By Nicholas Wood, EAA 831459, nicholasmwood@gmail.com

Fun-Kist 1

The sport pilot and light-sport aircraft (LSA) rules came with the promise of new, affordable aircraft and less-expensive training. On the surface it may appear that it has missed the mark with the average cost of a new LSA being well more than $100,000 and with rental costs being the best part of $100 per hour. So rather than throwing up our collective hands, what if we take a step back? Perhaps by just broadening our field we’ll see something that’s been around since the beginning of homebuilding, and it’s certainly a cornerstone of EAA’s foundation: experimental amateur-built aircraft that meet the light-sport aircraft definition.

A treasure trove of light, amateur-built aircraft exist in every configuration imaginable, using just about every method of construction and materials available today. Many of the more successful designs have been around for decades and have their roots firmly planted within the homebuilding community. If you browse the homebuilt or experimental categories of any of your favorite aircraft classifieds, you’ll find almost every type available including those rare, vintage, or even one-off treasures.

Names like Mini-Max, Loehle, Corben, Bowers, Fisher, and Evans (just to name a few) are synonymous with homebuilding and have their roots firmly planted in aviation. Many of these aircraft can range from $5,000 on up to $50,000, some having an almost factory finish, and that’s just the ready-to-fly aircraft. If experimental aircraft qualify under the light-sport aircraft rules, they can be flown by sport pilots. Plus owners can receive training in their aircraft. For whatever reason, many builders of these fine examples of experimental aviation move on to build bigger or faster, or they retire from flying. These older planes still need good homes with attentive pilots to fly them and should not be overlooked by the sport pilot in search of the illusive “affordable” LSA. Caveat emptor (Let the buyer beware)—imagine what one might find when looking at planes tipping the lower end, or let’s say the lowest end of those figures.

Fun-Kist 1

Meet Fun-Kist
Weighing in at just 517 pounds, Fun-Kist 1 was built by Victor Stanley in 1997 and received its airworthiness certificate in 1998. Using a Teenie kit and builder’s manual, Stanley scratchbuilt most of the aircraft, resulting in a slightly boxier version of the plane. Advertised as a “one of a kind,” the Fun-Kist 1 (F-K 1) at a glance does seem to resemble the typical Teenie, albeit a highly modified Teenie, with a razorback and rear-sliding bubble canopy.
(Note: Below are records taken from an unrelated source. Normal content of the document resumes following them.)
(* ===== verification/QliService.v ===== *)
(** * validator/validator.go: transaction statuses from the qli service

    [GetTxStatus] asks a public service for the transactions of a tick and
    turns the digests it lists into transaction identifiers. *)

From stdpp Require Import sorting base strings numbers pretty gmap list.
From S2P Require Import Prelude GoLib Base64 Types Platform.

Local Open Scope Z_scope.

Section QliService.
Context {N : NodeConnector} {H : HttpClient}.

(** [strconv.Itoa(int(tickNumber))] *)
Definition strconv_Itoa (x : Z) : string := pretty (int64 x).

Definition qli_url (tickNumber : Z) : string :=
  ("https://api.qubic.li/Public/TickTransaction/" +:+ strconv_Itoa tickNumber)%string.

Definition queryQliServicesForTransactions (tickNumber : Z) : outcome (list (string * bool)) :=
  req ← wrap "creating new request" (http_NewRequest (qli_url tickNumber));
  httpRes ← wrap "sending request" (http_Do req);
  if bool_decide (http_StatusCode httpRes ≠ 200)
  then Err (ErrorString "got non 200 status code")
  else wrap "decoding response" (json_transactions httpRes).

(** [decoded[:32]] copied into an array: the slice may reach past the decoded
    bytes, into the zeroed rest of the buffer, but not past its capacity. *)
Definition copied_key (digest : string) (decoded : bytes) : outcome bytes :=
  if bool_decide (base64_DecodedLen (Z.of_nat (String.length digest)) < 32)
  then Panic
  else Ok (take 32 (decoded ++ zero_array 32)).

Definition GetTxStatus_step (transactions : list pb.TransactionStatus) (transaction : string * bool) :
    outcome (list pb.TransactionStatus) :=
  decoded ← wrap "base64 decoding digest" (base64_DecodeString transaction.1);
  pubKey ← copied_key transaction.1 decoded;
  id ← wrap "creating identity from public key" (Identity_FromPubKey pubKey true);
  Ok (transactions ++ [pb.MkTransactionStatus id transaction.2]).

Definition GetTxStatus (tickNumber : Z) : outcome pb.TickTransactionsStatus :=
  qliServicesTransactions ← wrap "querying qli services for transactions"
    (queryQliServicesForTransactions tickNumber);
  transactions ← foldO GetTxStatus_step [] qliServicesTransactions;
  Ok (pb.MkTickTransactionsStatus transactions).

(** ** Theorems *)

(** What an entry of the service's answer becomes. *)
Definition listed (entry : string * bool) (st : pb.TransactionStatus) : Prop :=
  ∃ decoded key id, base64_DecodeString entry.1 = Ok decoded ∧ copied_key entry.1 decoded = Ok key ∧
    Identity_FromPubKey key true = Ok id ∧ st = pb.MkTransactionStatus id entry.2.

Lemma GetTxStatus_step_iff acc e r : GetTxStatus_step acc e = Ok r ↔ ∃ st, listed e st ∧ r = acc ++ [st].
Proof.
  unfold GetTxStatus_step, listed. split.
  - intros (b & Hb%wrap_Ok & (k & Hk & (id & Hid%wrap_Ok & [= <-])%bind_Ok)%bind_Ok)%bind_Ok. eauto 10.
  - intros (? & (b & k & id & -> & Hk & Hid & ->) & ->). cbn. rewrite Hk. cbn. by rewrite Hid.
Qed.

Lemma foldO_GetTxStatus entries acc r : foldO GetTxStatus_step acc entries = Ok r ↔
  ∃ sts, r = acc ++ sts ∧ Forall2 listed entries sts.
Proof.
  revert acc. induction entries as [|e entries IH]; intros acc; cbn [foldO].
  - split.
    + intros [= ->]. exists []. by rewrite app_nil_r.
    + intros (sts & -> & ->%Forall2_nil_inv_l). by rewrite app_nil_r.
  - split.
    + intros (acc' & (st & Hst & ->)%GetTxStatus_step_iff & (sts & -> & Hsts)%IH)%bind_Ok.
      exists (st :: sts). rewrite <-app_assoc. by split; [|constructor].
    + intros (sts & -> & (st & sts' & Hst & Hsts & ->)%Forall2_cons_inv_l).
      replace (GetTxStatus_step acc e) with (Ok (acc ++ [st])).
      * cbn. apply IH. exists sts'. by rewrite <-app_assoc.
      * symmetry. apply GetTxStatus_step_iff. eauto.
Qed.

(** The statuses obtained from the service are exactly those of the
    entries it lists, in their order: the answer has status 200 and decodes,
    and each entry's digest is base64, long enough for the 32 bytes taken from
    it, and those are the identity the status carries. *)
Theorem GetTxStatus_exact tickNumber st :
  GetTxStatus tickNumber = Ok st ↔
  ∃ req res entries, http_NewRequest (qli_url tickNumber) = Ok req ∧ http_Do req = Ok res ∧
    http_StatusCode res = 200 ∧ json_transactions res = Ok entries ∧
    Forall2 listed entries (pb.TickTransactionsStatus_Transactions st).
Proof.
  unfold GetTxStatus, queryQliServicesForTransactions. split.
  - intros (es & (req & Hreq%wrap_Ok & (res & Hres%wrap_Ok & E)%bind_Ok)%wrap_Ok%bind_Ok &
      (sts & (? & -> & Hl)%foldO_GetTxStatus & [= <-])%bind_Ok)%bind_Ok.
    case_bool_decide as Hs; [done|]. apply wrap_Ok in E.
    exists req, res, es. by split_and!.
  - destruct st as [sts]. intros (req & res & es & -> & Hdo & Hs & Hj & Hl). simpl in Hl. cbn.
    rewrite Hdo. cbn. rewrite bool_decide_false by (by intros []). rewrite Hj. cbn.
    assert (Hf : foldO GetTxStatus_step [] es = Ok sts) by (apply foldO_GetTxStatus; by exists sts).
    by rewrite Hf.
Qed.

(** A digest of 32 bytes, listed in base64, is taken as it is. *)
Theorem listed_digest d flew id : is_array 32 d → Identity_FromPubKey d true = Ok id →
  listed (base64_EncodeToString d, flew) (pb.MkTransactionStatus id flew).
Proof.
  intros [Hd Hw] Hid. exists d, d, id. split; [by apply base64_Decode_Encode|]. split; [|done].
  assert (Hlen : String.length (base64_EncodeToString d) = 44%nat).
  { unfold base64_EncodeToString. rewrite <-length_string_bytes, string_bytes_string.
    - by rewrite length_base64_encode, Hd.
    - unfold wf_bytes. eapply Forall_impl; [by apply base64_encode_chars|]. simpl. lia. }
  unfold copied_key. cbn [fst]. rewrite Hlen. cbn. rewrite take_app_le by lia.
  by rewrite take_ge by lia.
Qed.

(** An entry whose digest decodes but is too short ends the call in a
    panic: nothing compares the length with 32 before the slice is taken. *)
Theorem GetTxStatus_short_digest tickNumber req res digest flew rest b :
  http_NewRequest (qli_url tickNumber) = Ok req → http_Do req = Ok res →
  http_StatusCode res = 200 → json_transactions res = Ok ((digest, flew) :: rest) →
  base64_DecodeString digest = Ok b → (String.length digest < 44)%nat →
  GetTxStatus tickNumber = Panic.
Proof.
  intros Hreq Hdo Hs Hj Hb Hlen. unfold GetTxStatus, queryQliServicesForTransactions.
  rewrite Hreq. cbn. rewrite Hdo. cbn. rewrite bool_decide_false by (by intros []).
  rewrite Hj. cbn. unfold GetTxStatus_step. cbn. rewrite Hb. cbn. unfold copied_key.
  rewrite bool_decide_true; [done|]. unfold base64_DecodedLen. Z.div_mod_to_equations. lia.
Qed.
End QliService.
(* ===== verification/Processor.v ===== *)
(** * processor/processor.go: one tick after the other

    A pass asks a node for its tick information, decides which tick comes next,
    validates and stores it, and updates the bookkeeping.  [Start] repeats
    passes: [run] is the loop over the nodes the pool hands out. *)

From stdpp Require Import sorting base strings numbers pretty gmap list.
From S2P Require Import Prelude GoLib Types Platform Keys Store.
From S2P Require Validator.

Local Open Scope Z_scope.

(** What happens to the pooled connection after a pass. *)
Inductive connection_fate := PutBack | Closed.

Section Processor.
Context {P : Pebble} {PR : Protobuf} {R : GoRuntime} {K : K12} {N : NodeConnector}.
Variables (arbitratorPubKey : bytes) (disableStatusAddon : bool).

Definition getNextProcessingTick (lastTick : pb.ProcessedTick)
    (currentTickInfo : types.TickInfo) : outcome pb.ProcessedTick :=
  if bool_decide (types.TickInfo_InitialTick currentTickInfo >
                  pb.ProcessedTick_TickNumber lastTick)
  then Ok (pb.MkProcessedTick (types.TickInfo_InitialTick currentTickInfo)
             (types.TickInfo_Epoch currentTickInfo))
  else Ok (pb.MkProcessedTick (uint32 (pb.ProcessedTick_TickNumber lastTick + 1))
             (pb.ProcessedTick_Epoch lastTick)).

Definition getLastProcessedTick (currentTickInfo : types.TickInfo) : M DB pb.ProcessedTick :=
  r ← mattempt GetLastProcessedTick;
  match r with
  | inl lastTick => mret lastTick
  | inr err =>
      if errors_Is err ErrNotFound
      then mret (pb.MkProcessedTick 0 (types.TickInfo_Epoch currentTickInfo))
      else throw (WrapError "getting last processed tick" err)
  end.

Definition processSkippedTicks (lastTick nextTick : pb.ProcessedTick) : M DB unit :=
  let next := pb.ProcessedTick_TickNumber nextTick in
  let last := pb.ProcessedTick_TickNumber lastTick in
  if bool_decide (uint32 (next - last) = 1) then mret tt
  else if bool_decide (uint32 (next - last) = 0)
  then throw (ErrorString "Next tick should not be equal to last tick")
  else
    _ ← mwrap "appending processed tick interval"
      (AppendProcessedTickInterval (pb.ProcessedTick_Epoch nextTick)
         (pb.MkProcessedTickInterval next next));
    mwrap "setting skipped ticks interval"
      (SetSkippedTicksInterval
         (pb.MkSkippedTicksInterval (uint32 (last + 1)) (uint32 (next - 1)))).

Definition processStatus (lastTick nextTick : pb.ProcessedTick) : M DB unit :=
  _ ← mwrap "processing skipped ticks" (processSkippedTicks lastTick nextTick);
  mwrap "setting last processed tick" (SetLastProcessedTick nextTick).

Definition newTickInTheFutureError (requestedTick latestTick : Z) : error :=
  TickInTheFutureError requestedTick latestTick.

(** The pass with a connected client. *)
Definition process_with (client : Client) : M DB unit :=
  tickInfo ← lift (wrap "getting tick info" (Client_GetTickInfo client));
  lastTick ← mwrap "getting last processed tick" (getLastProcessedTick tickInfo);
  nextTick ← lift (wrap "getting next processing tick"
    (getNextProcessingTick lastTick tickInfo));
  let number := pb.ProcessedTick_TickNumber nextTick in
  if bool_decide (types.TickInfo_Tick tickInfo < number)
  then throw (newTickInTheFutureError number (types.TickInfo_Tick tickInfo))
  else
    _ ← mwrap "validating tick"
      (Validator.ValidateTick client arbitratorPubKey (types.TickInfo_InitialTick tickInfo)
         number disableStatusAddon);
    mwrap "processing status for lastTick and nextTick" (processStatus lastTick nextTick).

(** The deferred function looks at [err]: nil unless the pass returned an
    error, also while a panic unwinds. *)
Definition deferred (result : outcome unit) : connection_fate :=
  match result with Err _ => Closed | _ => PutBack end.

Definition processOneByOne (pool_Get : outcome Client) (db : DB) :
    outcome unit * option connection_fate * DB :=
  match pool_Get with
  | Err e => (Err (WrapError "getting qubic pooled client connection" e), None, db)
  | Panic => (Panic, None, db)
  | Ok client =>
      let '(result, db') := process_with client db in
      (result, Some (deferred result), db')
  end.

(** [Start]: an error is logged and the loop goes on; a panic ends the
    process. *)
Fixpoint run (passes : list (outcome Client)) (db : DB) : DB :=
  match passes with
  | [] => db
  | pool_Get :: passes =>
      match processOneByOne pool_Get db with
      | (Panic, _, db') => db'
      | (_, _, db') => run passes db'
      end
  end.
End Processor.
Joseph Oldham, EAA 1006260, of Fresno, California, recently purchased Stanley’s F-K 1 with the plan to fly under the sport pilot rules. Looking for a single-seat aircraft that complies with the LSA category and was easy on his modest budget, Joseph was attracted to the fully enclosed all-metal construction of the one-of-a-kind homebuilt.

Construction
Stanley began construction of his plane using 6061 aluminum, riveted to hand-formed bulkheads and ribs, incorporating many of the same construction methods of a traditional Teenie. Although the F-K 1 has changed hands a few times in the past years, not much documentation of the original build remains. What we are left with is a comparison between Victor Stanley’s F-K 1 and similar aircraft.

Fun-Kist 1

Fun-Kist 1

The F-K 1 features a robust sprung aluminum landing gear assembly with hydraulic toe brakes and a castering nose wheel. Aileron and elevator controls are operated by push-pull tubes coupled with a center control stick, while the rudder is operated by cables running down either side of the fuselage.

Fun-Kist 1
It’s fun to think that the previous owner was too short to reach the rudder pedals so he added wooden blocks, but they are probably mounted there for additional leverage when applying the brakes.
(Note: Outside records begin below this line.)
(* ===== verification/Liveness.v ===== *)
(** * Progress: good passes advance the archive

    [good_pass client db]: the node is at or past the next tick, its answers
    pass validation, and what validation found can be encoded.  On a database
    that does not fail such a pass succeeds: nothing the archiver stored before
    stands in its way.  So however many other passes come in between, every
    good pass moves the archive at least one tick on. *)

From stdpp Require Import sorting base strings numbers pretty gmap list.
From S2P Require Import Prelude GoLib Types Platform Keys Store StoreLogic Frame Success Utils.
From S2P Require Import Archive Progress Typed Reads Archived Complete.
From S2P Require Import ValidatorProofs Processor ProcessorProofs.
From S2P Require Computors Quorum Tick Tx TxStatus Chain ChainProofs Validator.

Local Open Scope Z_scope.

(** ** Total correctness on one database *)
Section Succeeds.
Context {P : Pebble} {PL : PebbleLaws P}.

Definition succeeds {A} (db : DB) (c : M DB A) (Q : A → DB → Prop) : Prop :=
  ∃ a db', c db = (Ok a, db') ∧ healthy db' ∧ Q a db'.

Lemma succeeds_bind {A B} db (c : M DB A) (k : A → M DB B) Q S :
  succeeds db c Q →
  (∀ a db', healthy db' → c db = (Ok a, db') → Q a db' → succeeds db' (k a) S) →
  succeeds db (c ≫= k) S.
Proof.
  intros (a & db1 & E & Hh & HQ) Hk. destruct (Hk a db1 Hh E HQ) as (b & db2 & E2 & Hh2 & HS).
  exists b, db2. split; [|done]. unfold mbind, M_bind. by rewrite E.
Qed.

Lemma succeeds_lift {A} db (o : outcome A) a Q : healthy db → o = Ok a → Q a db →
  succeeds db (lift o) Q.
Proof. intros Hh -> HQ. by exists a, db. Qed.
Another encouraging feature is the fully balanced flight-control surfaces, a testament to the quality and care taken during its construction. The single-seat cockpit is accessed through a rearward sliding Lexan canopy, and the entire aircraft is finished in day-glow orange polyurethane paint. Joseph points out that Stanley had originally incorporated a thick black stripe down the length of the fuselage with large block letters bearing FUN-KIST 1. The previous owner repainted over the stripe and lettering, and Joseph acknowledged that the aircraft does look better this way. Registered in the amateur-built experimental category, F-K 1 still bears its name etched into its dataplate and on a small placard on the instrument panel.

Fun-Kist 1

Engine
Power is provided by an 1835-cc, 60-hp, four-cylinder, air-cooled VW engine converted for aircraft use by Mosler, which has since gone out of business. Featuring one of the simplest of cooling systems, the aluminum heads and a portion of the cast-iron cylinders peek out each side of the cowling. Ignition is handled with a single magneto running off the back of the crankshaft. A waste-spark electronic ignition sensor picks up the crank angle from the stock VW distributor drive, completing a fully redundant ignition system. Mosler used a steel prop hub bolted directly to the pulley end of the crankshaft, and with this example, the flywheel was omitted since there is no electric starter motor. Mounted on the back of the engine is a cast aluminum accessory case that not only acts as an attachment point for the engine mount, but also supports the magneto.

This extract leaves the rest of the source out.